Repeat the records below line by line, exactly, finishing on the line that contains "match pieces with".

################

(* ===== verification/WireProps.v ===== *)
(** * What survives the wire

    Packets cut anywhere, remote calls, sessions and notifications, stations, encrypted
    buffers: what one side writes is what the other reads; and the two messages of which that
    is not so. *)

From S2P Require Export Rmc MatchTypes Kerberos PrudpLite.

(** ** A stream of packets, however it is cut *)

(** What [Feed] does with the bytes: each arrival is appended to what was left, and decoded. *)
Fixpoint feed_pieces (buf : bytes) (pieces : list bytes) : list Packet * bytes * option error :=
  match pieces with
  | [] => ([], buf, None)
  | b :: pieces =>
      match DecodePackets (buf ++ b) with
      | (ps, rest, Some e) => (ps, rest, Some e)
      | (ps, rest, None) => let '(ps', rest', e) := feed_pieces rest pieces in (ps ++ ps', rest', e)
      end
  end.

Lemma DecodePackets_rest a ps rest : DecodePackets a = (ps, rest, None) → decode_one rest = NeedMore.
Proof.
  remember (length a) as n eqn:Hn. revert a ps rest Hn.
  induction n as [n IH] using lt_wf_ind. intros a ps rest Hn. rewrite DecodePackets_eq.
  destruct (decode_one a) as [|e|p r] eqn:E; [by intros [= _ <-]|done|].
  destruct (DecodePackets r) as [[ps1 r1] e1] eqn:Er. intros [= _ <- ->].
  apply (IH (length r)) in Er; [done| |done]. subst n. by eapply decode_one_Got.
Qed.

Lemma DecodePackets_app_error a b ps rest e :
  DecodePackets a = (ps, rest, Some e) → ∃ ps' rest', DecodePackets (a ++ b) = (ps', rest', Some e).
Proof.
  remember (length a) as n eqn:Hn. revert a ps rest Hn.
  induction n as [n IH] using lt_wf_ind. intros a ps rest Hn. rewrite DecodePackets_eq, (DecodePackets_eq (a ++ b)).
  destruct (decode_one a) as [|e'|p r] eqn:E; [done| |]; rewrite decode_one_app, E by congruence.
  - intros [= _ _ <-]. by eexists _, _.
  - destruct (DecodePackets r) as [[ps1 r1] e1] eqn:Er. intros [= _ _ ->].
    destruct (IH (length r)) with (a := r) (ps := ps1) (rest := r1) as (ps' & rest' & ->);
      [subst n; by eapply decode_one_Got|done|done|]. by eexists _, _.
Qed.

Lemma feed_pieces_ok pieces buf ps rest :
  decode_one buf = NeedMore → DecodePackets (buf ++ concat pieces) = (ps, rest, None) →
  feed_pieces buf pieces = (ps, rest, None).
Proof.
  revert buf ps. induction pieces as [|b pieces IH]; intros buf ps Hbuf Hd.
  { cbn [concat feed_pieces] in *. rewrite app_nil_r, DecodePackets_eq, Hbuf in Hd. done. }
  cbn [concat feed_pieces] in *. rewrite app_assoc in Hd.
  destruct (DecodePackets (buf ++ b)) as [[ps1 r1] [e|]] eqn:E.
  - destruct (DecodePackets_app_error _ (concat pieces) _ _ _ E) as (? & ? & E'). congruence.
  - rewrite (DecodePackets_app _ _ _ _ E) in Hd.
    destruct (DecodePackets (r1 ++ concat pieces)) as [[ps' rest'] e'] eqn:E'. injection Hd as <- <- ->.
    by rewrite (IH r1 ps' (DecodePackets_rest _ _ _ E) E').
Qed.

(** C23: The transport may cut a run of packets anywhere, into any number of pieces: the
    receiver, which decodes what it can of each arrival and keeps the rest, ends with exactly
    the packets that were encoded, in order, nothing left over and no error. *)
Theorem packets_survive_cutting ps pieces :
  Forall packet_ok ps → concat pieces = concat (EncodePacket <$> ps) →
  feed_pieces [] pieces = (ps, [], None).
Proof.
  intros Hps Hc. apply feed_pieces_ok; [done|]. cbn [app]. rewrite Hc.
  rewrite <- (app_nil_r (concat _)). by apply DecodePackets_Encode.
Qed.

(** ** Remote calls *)

Lemma reads_le n s v : (0 < n)%nat → reads s (rUint n) (le_bytes n v) (v mod 256 ^ Z.of_nat n).
Proof.
  intros Hn. unfold rUint. eapply reads_map.
  - apply reads_Read. unfold zlen. by rewrite length_le_bytes.
  - rewrite length_le_bytes, Nat.ltb_irrefl. by rewrite le_val_le_bytes.
Qed.

Lemma rContent_Protocol s q i : Protocol (rContent s true q i).1 = q.
Proof.
  unfold rContent, rbind, rret. destruct (rU32 i) as [c i1]. destruct (rU32 i1) as [me i2].
  by destruct (ReadAll i2).
Qed.

(** A request on protocol 0x7F is not what the receiver sees: 0x7F is the escape of the
    long identifiers, and the encoder writes it bare.  The receiver takes the low half of the
    call identifier for the protocol. *)
Theorem protocol_7F_is_misread s method callID body :
  is_u32 callID → zlen body < 2 ^ 32 - 12 →
  ∃ m' e, ParseRMC s (Encode (NewRMCRequest s 0x7F method callID body)) = (Some m', e) ∧
          Protocol m' = callID mod 2 ^ 16.
Proof.
  intros Hc Hb. unfold Encode. cbv zeta.
  assert (Bytes_ ((wProtocol (NewRMCRequest s 0x7F method callID body) ;;;
    wContent (NewRMCRequest s 0x7F method callID body)) (NewStreamOut (m_Settings (NewRMCRequest s 0x7F method callID body))))
    = [xff] ++ le_bytes 2 callID ++ le_bytes 2 (callID ≫ 16) ++ le_bytes 4 method ++ body) as ->.
  { unfold wProtocol, wContent, wseq, wU8, wU32, Write, NewStreamOut, Bytes_. cbn [so_buf so_settings Protocol Mode].
    cbn -[le_bytes]. rewrite <- !app_assoc. cbn. by rewrite !Z.shiftr_shiftr. }
  set (p := [xff] ++ _). assert (zlen p = zlen body + 9) as Hp
    by (subst p; unfold zlen; rewrite !length_app, !length_le_bytes; cbn [length]; lia).
  pose proof (zlen_nonneg body). rewrite (wrap_small 32) by (unfold is_u; lia).
  unfold ParseRMC, NewStreamIn. change (mkIn s (le_bytes 4 (zlen p) ++ p) 0 None) with (at_ s [] (le_bytes 4 (zlen p) ++ p)).
  rewrite (reads_le 4 s (zlen p) ltac:(lia) [] p : rU32 (at_ s _ (_ ++ _)) = _). rewrite Z.mod_small by lia.
  replace (zlen (le_bytes 4 (zlen p) ++ p) - 4) with (zlen p) by (rewrite zlen_app; unfold zlen; rewrite length_le_bytes; lia).
  rewrite Z.eqb_refl. cbn [negb]. unfold rMessage, rbind at 1. subst p.
  rewrite (reads_le 1 s 255 ltac:(lia) _ _ : rU8 (at_ s _ ([xff] ++ _)) = _).
  change (255 mod 256 ^ Z.of_nat 1) with 255. change (negb (Z.land 255 0x80 =? 0)) with true.
  change (Z.ldiff 255 0x80 =? 0x7F) with true. cbv iota zeta. unfold rbind at 1.
  rewrite (reads_le 2 s callID ltac:(lia) _ _ : rU16 (at_ s _ (le_bytes 2 callID ++ _)) = _).
  pose proof (rContent_Protocol s (callID mod 256 ^ Z.of_nat 2)) as HP.
  lazymatch goal with |- context [rContent s true ?q ?i] => specialize (HP i); destruct (rContent s true q i) as [m' i'] end.
  cbn [fst] in HP. exists m', (si_err i'). by split.
Qed.

Lemma protocol_7F_is_misread_witness :
  is_u32 0x12340015 ∧
  ∃ m' e, ParseRMC (NewSwitchSettings [] 40302)
            (Encode (NewRMCRequest (NewSwitchSettings [] 40302) 0x7F 1 0x12340015 [])) = (Some m', e) ∧
          Protocol m' = 0x15.
Proof.
  split; [done|].
  destruct (protocol_7F_is_misread (NewSwitchSettings [] 40302) 1 0x12340015 []) as (m' & e & H & Hp); [done|done|].
  exists m', e. split; [exact H|exact Hp].
Defined.

Definition syn0 : Packet := mkPacket PacketSYN FlagNeedACK 10 1 10 1 0 0 [] [] 4 0 [].
Definition data0 : Packet := mkPacket PacketDATA (Z.lor FlagReliable FlagNeedACK) 10 1 10 1 0 2 [] [] 0 0 (str "hello").

Lemma packets_survive_cutting_witness :
  Forall packet_ok [syn0; data0] ∧
  let bs := EncodePacket syn0 ++ EncodePacket data0 in
  feed_pieces [] [take 3 bs; []; take 20 (drop 3 bs); drop 23 bs] = ([syn0; data0], [], None).
Proof.
  assert (Forall packet_ok [syn0; data0]) as H.
  { repeat constructor; try (vm_compute; done); try (left; left; reflexivity); right; by split. }
  split; [exact H|]. cbv zeta. refine (packets_survive_cutting _ _ H _). vm_compute. reflexivity.
Defined.

(** ** Sessions and notifications *)

(** C37: A matchmaking session is read back as it was written, at both its class levels, framed
    or not according to the settings, the whole of it and without an error, whatever order the
    map of its parameters is written in and whatever the structure read into held. *)
Theorem session_roundtrip `{MO : MapOrder} s m m0 :
  session_ok s m →
  ∃ i, rExtract m0 (NewStreamIn (Bytes_ (wAdd m (NewStreamOut s))) s) = (m, i) ∧
       EOF i = true ∧ si_err i = None.
Proof. intros Hm. apply rt_whole. by apply rt_session. Qed.

(** So is a notification, in both forms of its empty string; a parameter that names a
    player crosses in its public form and comes back in the internal one. *)
Theorem notification_roundtrip s strVide0 ev :
  event_ok s ev → buf_ok (body s (save_event strVide0 ev)) →
  ∃ i, ReadStructure (H := NotificationEvent_Levels strVide0) (mkEvent 0 0 0 0 [] 0)
         (NewStreamIn (Bytes_ (WriteStructure (H := NotificationEvent_Levels strVide0) ev (NewStreamOut s))) s)
       = (ev, i) ∧ EOF i = true ∧ si_err i = None.
Proof. intros He Hb. apply rt_whole. by apply rt_event. Qed.

#[local] Existing Instance canonical_order.

Definition session0 : MatchmakeSession :=
  set_Param (mkParam {[str "@SR" := mkVariant VariantBool 0 0 true [] 0 0]})
    (set_Attribs [1; 2] (set_UserPassword (str "pw") zero_Session)).
Definition event0 : NotificationEvent := mkEvent 100 NotificationParticipate 1 200 [] 2.

Lemma switch_pid p : is_u64 p → pid_ok (NewSwitchSettings [] 40302) p.
Proof. intros Hp. by apply pid_ok_plain. Qed.

Lemma session_roundtrip_witness :
  let s := NewSwitchSettings [] 40302 in
  session_ok s session0 ∧
  ∃ i, rExtract zero_Session (NewStreamIn (Bytes_ (wAdd session0 (NewStreamOut s))) s) = (session0, i) ∧ EOF i = true.
Proof.
  cbv zeta. set (s := NewSwitchSettings [] 40302).
  assert (session_ok s session0) as Hm.
  { split.
    { split; [done|]. split; [by apply switch_pid|]. split; [by apply switch_pid|].
      repeat (split; [done|]). done. }
    do 2 (split; [vm_compute; by split|]). split; [by repeat constructor|].
    do 6 (split; [vm_compute; by split|]). split.
    { split; [vm_compute; by split|]. split; [|vm_compute; by split].
      change (Params (Param session0)) with ({[str "@SR" := mkVariant VariantBool 0 0 true [] 0 0]} : gmap bytes Variant).
      apply map_Forall_singleton. split; vm_compute; done. }
    do 6 (split; [vm_compute; done || by split|]). vm_compute; by split. }
  split; [exact Hm|].
  destruct (session_roundtrip s session0 zero_Session Hm) as (i & H & He & _).
  exists i. split; [exact H|exact He].
Defined.

Lemma notification_roundtrip_witness :
  let s := NewSwitchSettings [] 40302 in
  event_ok s event0 ∧
  ∃ i, ReadStructure (H := NotificationEvent_Levels false) (mkEvent 0 0 0 0 [] 0)
         (NewStreamIn (Bytes_ (WriteStructure (H := NotificationEvent_Levels false) event0 (NewStreamOut s))) s)
       = (event0, i) ∧ EOF i = true.
Proof.
  cbv zeta. set (s := NewSwitchSettings [] 40302).
  assert (event_ok s event0) as He.
  { split; [by apply switch_pid|]. do 2 (split; [done|]). split; [by split|]. by split. }
  split; [exact He|].
  destruct (notification_roundtrip s false event0 He) as (i & H & H' & _); [vm_compute; by split|].
  exists i. split; [exact H|exact H'].
Defined.

(** ** Stations *)

(** A station URL is read back with its scheme and its parameters, in their order. *)
Theorem station_roundtrip s u :
  wf u → printable u → str_ok (String_ u) →
  ∃ i, rStationURL (NewStreamIn (Bytes_ (wStationURL u (NewStreamOut s))) s) = (u, i) ∧ EOF i = true ∧ si_err i = None.
Proof. intros H1 H2 H3. by apply rt_whole, rt1_rt, rt1_StationURL. Qed.

Lemma station_roundtrip_witness :
  let u := ParseStationURL (str "prudps:/address=192.168.1.20;port=60000;natm=1;RVCID=12") in
  printable u ∧
  ∃ i, rStationURL (NewStreamIn (Bytes_ (wStationURL u (NewStreamOut (NewSwitchSettings [] 40302)))) (NewSwitchSettings [] 40302)) = (u, i).
Proof.
  cbv zeta. set (u := ParseStationURL _).
  assert (printable u) as Hp.
  { split; [vm_compute; discriminate|]. split; [vm_compute; set_solver|].
    vm_compute. repeat constructor; set_solver. }
  split; [exact Hp|].
  destruct (station_roundtrip (NewSwitchSettings [] 40302) u (wf_Parse _) Hp) as (i & H & _); [vm_compute; reflexivity|].
  exists i. exact H.
Defined.

(** ** Encrypted buffers *)

(** Kerberos encryption and decryption are each other's inverse: what is encrypted under
    a usable key decrypts to itself, and what decrypts under a key is what that key would have
    encrypted — nothing else is accepted. *)
Theorem kerberos_exact key data :
  key_ok key →
  (∃ enc, kerberosEncrypt key data = Ok enc ∧ kerberosDecrypt key enc = Ok data) ∧
  (∀ buffer, kerberosDecrypt key buffer = Ok data ↔ kerberosEncrypt key data = Ok buffer).
Proof.
  intros Hk. split.
  { destruct (kerberosEncrypt_ok key data Hk) as (enc & He & _). exists enc. split; [done|].
    by apply kerberosDecrypt_Encrypt. }
  intros buffer. split; [|by apply kerberosDecrypt_Encrypt].
  unfold kerberosDecrypt, kerberosEncrypt. destruct (Z.ltb_spec (zlen buffer) 16); [done|].
  unfold bytes_eqb. case_bool_decide as E; [|done]. cbn [negb]. intros Hd.
  apply XORKeyStream_twice in Hd. rewrite Hd. cbn [result_bind]. by rewrite <- E, take_drop.
Qed.

Lemma kerberos_exact_witness :
  key_ok (str "secret") ∧ ∃ enc, kerberosEncrypt (str "secret") (str "ticket") = Ok enc ∧
    kerberosDecrypt (str "secret") enc = Ok (str "ticket").
Proof.
  assert (key_ok (str "secret")) as H by (vm_compute; by split).
  split; [exact H|]. exact (proj1 (kerberos_exact (str "secret") (str "ticket") H)).
Defined.

(** ** Search criteria *)

(** What a search filter accepts: an empty one everything, a number that number alone, and
    a pair of numbers everything between them, ends included. *)
Theorem filterAccepts_spec v a b :
  filterAccepts [] v = true ∧
  (is_u64 a → filterAccepts (FormatUint a) v = (v =? a)) ∧
  (is_u64 a → is_u64 b → filterAccepts (FormatUint a ++ ","%byte :: FormatUint b) v = (a <=? v) && (v <=? b)).
Proof. split_and!; [done|apply filterAccepts_exact|apply filterAccepts_range]. Qed.

Lemma filterAccepts_spec_witness :
  is_u64 3 ∧ is_u64 12 ∧
  filterAccepts (FormatUint 3 ++ ","%byte :: FormatUint 12) 12 = (3 <=? 12) && (12 <=? 12) ∧
  filterAccepts (FormatUint 3) 12 = (12 =? 3).
Proof.
  assert (is_u64 3) as Ha by done. assert (is_u64 12) as Hb by done.
  split; [exact Ha|]. split; [exact Hb|].
  destruct (filterAccepts_spec 12 3 12) as (_ & H1 & H2). split; [exact (H2 Ha Hb)|exact (H1 Ha)].
Defined.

################

Answer to this exercise:
(* ===== verification/WireProps.v ===== *)
(** * What survives the wire

    Packets cut anywhere, remote calls, sessions and notifications, stations, encrypted
    buffers: what one side writes is what the other reads; and the two messages of which that
    is not so. *)

From S2P Require Export Rmc MatchTypes Kerberos PrudpLite.

(** ** A stream of packets, however it is cut *)

(** What [Feed] does with the bytes: each arrival is appended to what was left, and decoded. *)
Fixpoint feed_pieces (buf : bytes) (pieces : list bytes) : list Packet * bytes * option error :=
  match pieces with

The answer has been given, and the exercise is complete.